Proyek tersebut dibangun oleh Pemprov Sulut dengan bentuk bantuan barang dan jasa, termasuk pekerjaan arsitektur, perlengkapan medis, hingga videotron. Setelah selesai, pengelolaan gedung diberikan kepada GMIM.
Namun, klarifikasi itu belum mampu meredam kritik publik. Banyak warga mempertanyakan alasan dana publik sebesar Rp 65 miliar dialokasikan hanya untuk satu kelompok keagamaan. “Kalau dibangun oleh Pemprov, kenapa hanya untuk satu agama?” tulis seorang warga di media sosial.
Beberapa netizen juga mencurigai pergantian nama proyek sebagai upaya memperluas legitimasi religius. “Christian Center berubah jadi Mission Center.
Apakah ini trik agar terlihat mewakili semua umat Kristen di Sulut?” tanya salah satu komentar.
Tak hanya publik, sejumlah LSM anti korupsi turut angkat bicara. Edy Rompas dari Lembaga Investigasi Nasional (LIN) mempertanyakan akuntabilitas hukum dalam pelaksanaan proyek. “Kalau ada penyimpangan, berarti SKPD yang bertanggung jawab, bukan GMIM?” ujarnya.

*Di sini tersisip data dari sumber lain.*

(** The entries of one stream of a reply. *)
Fixpoint read_entries (es : list StreamId) (out : list (string * EMessage))
    : method (list (string * EMessage)) :=
  match es with
  | [] => mret out
  | e :: es =>
      match sfields e !! MSG_FIELD with
      | Some b =>
          match decode_msg b with
          | Err err => mfail err
          | Ok m => read_entries es (out ++ [(sid e, m)])%list
          end
      | None =>
          c ← this;
          ignoring (function (xack (c_key c) (c_group c) (sid e)));;
          read_entries es out
      end
  end.

Fixpoint read_keys_loop (ks : list (string * list StreamId)) (out : list (string * EMessage))
    : method (list (string * EMessage)) :=
  match ks with
  | [] => mret out
  | (_, es) :: ks => out ← read_entries es out; read_keys_loop ks out
  end.

Definition read_group (count : nat) : method (list (string * EMessage)) :=
  ready_conn;;
  c ← this;
  reply ← command recv_err
    (x_xreadgroup (c_key c) (c_group c) (c_consumer c) (c_block_ms c) count);
  match reply with Some ks => read_keys_loop ks [] | None => mret [] end.

(** [receive]; each turn of the loop waits for at most [block_ms], and
    [fuel] is the number of turns that are waited for. *)
Fixpoint redis_receive (fuel : nat) (cs : RedisStreamConsumer * S)
    : poll (option EMessage) * (RedisStreamConsumer * S) :=
  match fuel with
  | O => (Waiting, cs)
  | Datatypes.S fuel =>
      match read_group 1 cs with
      | (Err _, cs) => (Ready None, cs)
      | (Ok entries, cs) =>
          match last entries with
          | None => redis_receive fuel cs
          | Some (entry_id, m) =>
              match conn cs with
              | (Err _, cs) => (Ready None, cs)
              | (Ok _, (c, s)) =>
                  (Ready (Some m), (c, (xack (c_key c) (c_group c) entry_id s).2))
              end
          end
      end
  end.

(** [pending.insert(claim_id, ..); batch.push(..)]. *)
Definition redis_claim_as (claim_id : string) (now : SystemTime) (entry_id : string) (m : EMessage)
    (c : RedisStreamConsumer) : ClaimedMessage * RedisStreamConsumer :=
  ({| cm_message := m; cm_claim_id := claim_id; cm_claimed_at := now |},
   set_claims (<[claim_id := (entry_id, m)]> (c_pending c)) c).

Fixpoint claim_entries (uuids : nat → string) (now : SystemTime) (i : nat)
    (entries : list (string * EMessage)) (batch : list ClaimedMessage)
    (c : RedisStreamConsumer) : list ClaimedMessage * RedisStreamConsumer :=
  match entries with
  | [] => (batch, c)
  | (entry_id, m) :: entries =>
      let '(cm, c) := redis_claim_as (uuids i) now entry_id m c in
      claim_entries uuids now (Datatypes.S i) entries (batch ++ [cm])%list c
  end.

Sebelumnya, dalam pembahasan Pansus LKPJ, Liputo juga mengungkap bahwa anggaran tersebut tidak pernah dibahas secara terbuka di Banggar DPRD Sulut.

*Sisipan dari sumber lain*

Lemma stale_entries_spec uuids now j es out c s o c' s' :
  (∀ a b, uuids a = uuids b → a = b) → NoDup (map sid es) →
  Forall (λ e, inflight (group_stream c s) (c_group c) (sid e) (c_consumer c)) es →
  stale_entries vt dt uuids now j es out (c, s) = (o, (c', s')) →
  ∃ new p, o = Ok (out ++ new) ∧ c' = set_claims p c ∧
    cm_message <$> new = omap entry_msg es ∧
    st_entries (group_stream c s') = st_entries (group_stream c s) ∧
    (∀ i w, inflight (group_stream c s) (c_group c) i w → i ∉ map sid es →
      inflight (group_stream c s') (c_group c) i w) ∧
    Forall (λ cm, ∃ e, e ∈ es ∧ p !! cm_claim_id cm = Some (sid e, cm_message cm) ∧
      inflight (group_stream c s') (c_group c) (sid e) (c_consumer c) ∧
      entry_msg e = Some (cm_message cm)) new ∧
    ∀ x, (∀ a, (j ≤ a)%nat → x ≠ uuids a) → p !! x = c_pending c !! x.
Proof.
  intros Hinj. revert j out c s. induction es as [|e es IH]; intros j out c s Hnd Hin Heq.
  { injection Heq as <- <- <-. exists [], (c_pending c). rewrite app_nil_r.
    split_and!; auto; try done. by destruct c. }
  simpl in Hnd. apply NoDup_cons in Hnd as [Hne Hnd]. apply Forall_cons in Hin as [He Hin].
  assert (∀ e', e' ∈ es → sid e' ≠ sid e) as Hds.
  { intros e' He' Heq'. apply Hne. rewrite <- Heq'. by apply list_elem_of_fmap_2. }
  simpl in Heq. csimpl. unfold entry_msg at 1.
  destruct (sfields e !! MSG_FIELD) as [b|] eqn:Hb; [destruct (decode_msg vt dt b) as [m|er] eqn:Hd|].
  - destruct (IH _ _ (set_claims _ c) s Hnd Hin Heq) as (new & p & -> & -> & Hm & Hen & Hfr & Hf & Hp).
    exists ({| cm_message := m; cm_claim_id := uuids j; cm_claimed_at := now |} :: new), p.
    rewrite <- (assoc_L (++)). split_and!; [done|done|by csimpl; rewrite Hm|done| | |].
    + intros i w Hi Hni. apply Hfr; [done|]. set_solver.
    + constructor.
      * exists e. split_and!; [by constructor| |by apply Hfr|].
        -- simpl. rewrite Hp; [by simpl; rewrite lookup_insert_eq|]. intros a Ha ->%Hinj. lia.
        -- unfold entry_msg. by rewrite Hb, Hd.
      * eapply Forall_impl; [exact Hf|]. intros cm (x & Hx & ?). exists x. split; [by constructor|done].
    + intros x Hx. rewrite Hp by (intros a Ha; apply Hx; lia). simpl.
      rewrite lookup_insert_ne; [done|]. intros Heq'. by eapply (Hx j).
  - unfold mbind, this, ignoring, function in Heq. simpl in Heq.
    pose proof (surjective_pairing (xack (c_key c) (c_group c) (sid e) s)) as Ha.
    set (s1 := (xack (c_key c) (c_group c) (sid e) s).2) in *.
    assert (Forall (λ e, inflight (group_stream c s1) (c_group c) (sid e) (c_consumer c)) es)
      as Hin1.
    { rewrite Forall_forall in Hin |- *. intros x Hx. eapply xack_other; [exact Ha|by apply Hin|].
      intros [= Hx']. by apply (Hds x). }
    destruct (IH _ _ c s1 Hnd Hin1 Heq) as (new & p & -> & -> & Hm & Hen & Hfr & Hf & Hp).
    exists new, p. split_and!; [done|done|done| | | |done].
    + rewrite Hen. by eapply xack_entries.
    + intros i w Hi [Hie Hni]%not_elem_of_cons. apply Hfr; [|done].
      eapply xack_other; [exact Ha|done|naive_solver].
    + eapply Forall_impl; [exact Hf|]. intros cm (x & Hx & ?). exists x. split; [by constructor|done].
  - destruct (IH _ _ c s Hnd Hin Heq) as (new & p & -> & -> & Hm & Hen & Hfr & Hf & Hp).
    exists new, p. split_and!; [done|done|done|done| | |done].
    + intros i w Hi [Hie Hni]%not_elem_of_cons. by apply Hfr.
    + eapply Forall_impl; [exact Hf|]. intros cm (x & Hx & ?). exists x. split; [by constructor|done].
Qed.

“Setiap kami minta data, tidak pernah diberikan. Baru kali ini ada laporan lengkap,” ujarnya, sembari menegaskan bahwa ini bukan isu keagamaan, melainkan transparansi penggunaan anggaran publik.
Menambah keraguan publik, anggota DPRD Louis Schramm menyampaikan bahwa lahan proyek Mission Center masih dalam status sengketa hukum akibat klaim dari ahli waris yang belum terselesaikan.
Namun, Asisten I Denny Mangala membantah hal itu, mengatakan bahwa tanah masih milik Pemprov Sulut dan yang diberikan kepada GMIM hanyalah hak pengelolaan.
Ketua DPRD Sulut, Fransiscus Andi Silangen, di sisi lain menyatakan bahwa alokasi hibah tersebut telah melalui prosedur yang sesuai, walau ini tampaknya bertolak belakang dengan pernyataan Amir Liputo soal minimnya akses data dari eksekutif ke legislatif.
Meski klarifikasi telah disampaikan baik oleh DPRD maupun Pemprov Sulut, polemik dana hibah Mission Center Rp 65 miliar ini belum mereda.
Masyarakat masih menuntut kejelasan status hukum proyek, akuntabilitas penggunaan dana publik, serta pemerataan bantuan pemerintah lintas agama dan lembaga demi menjaga keadilan dan kepercayaan publik.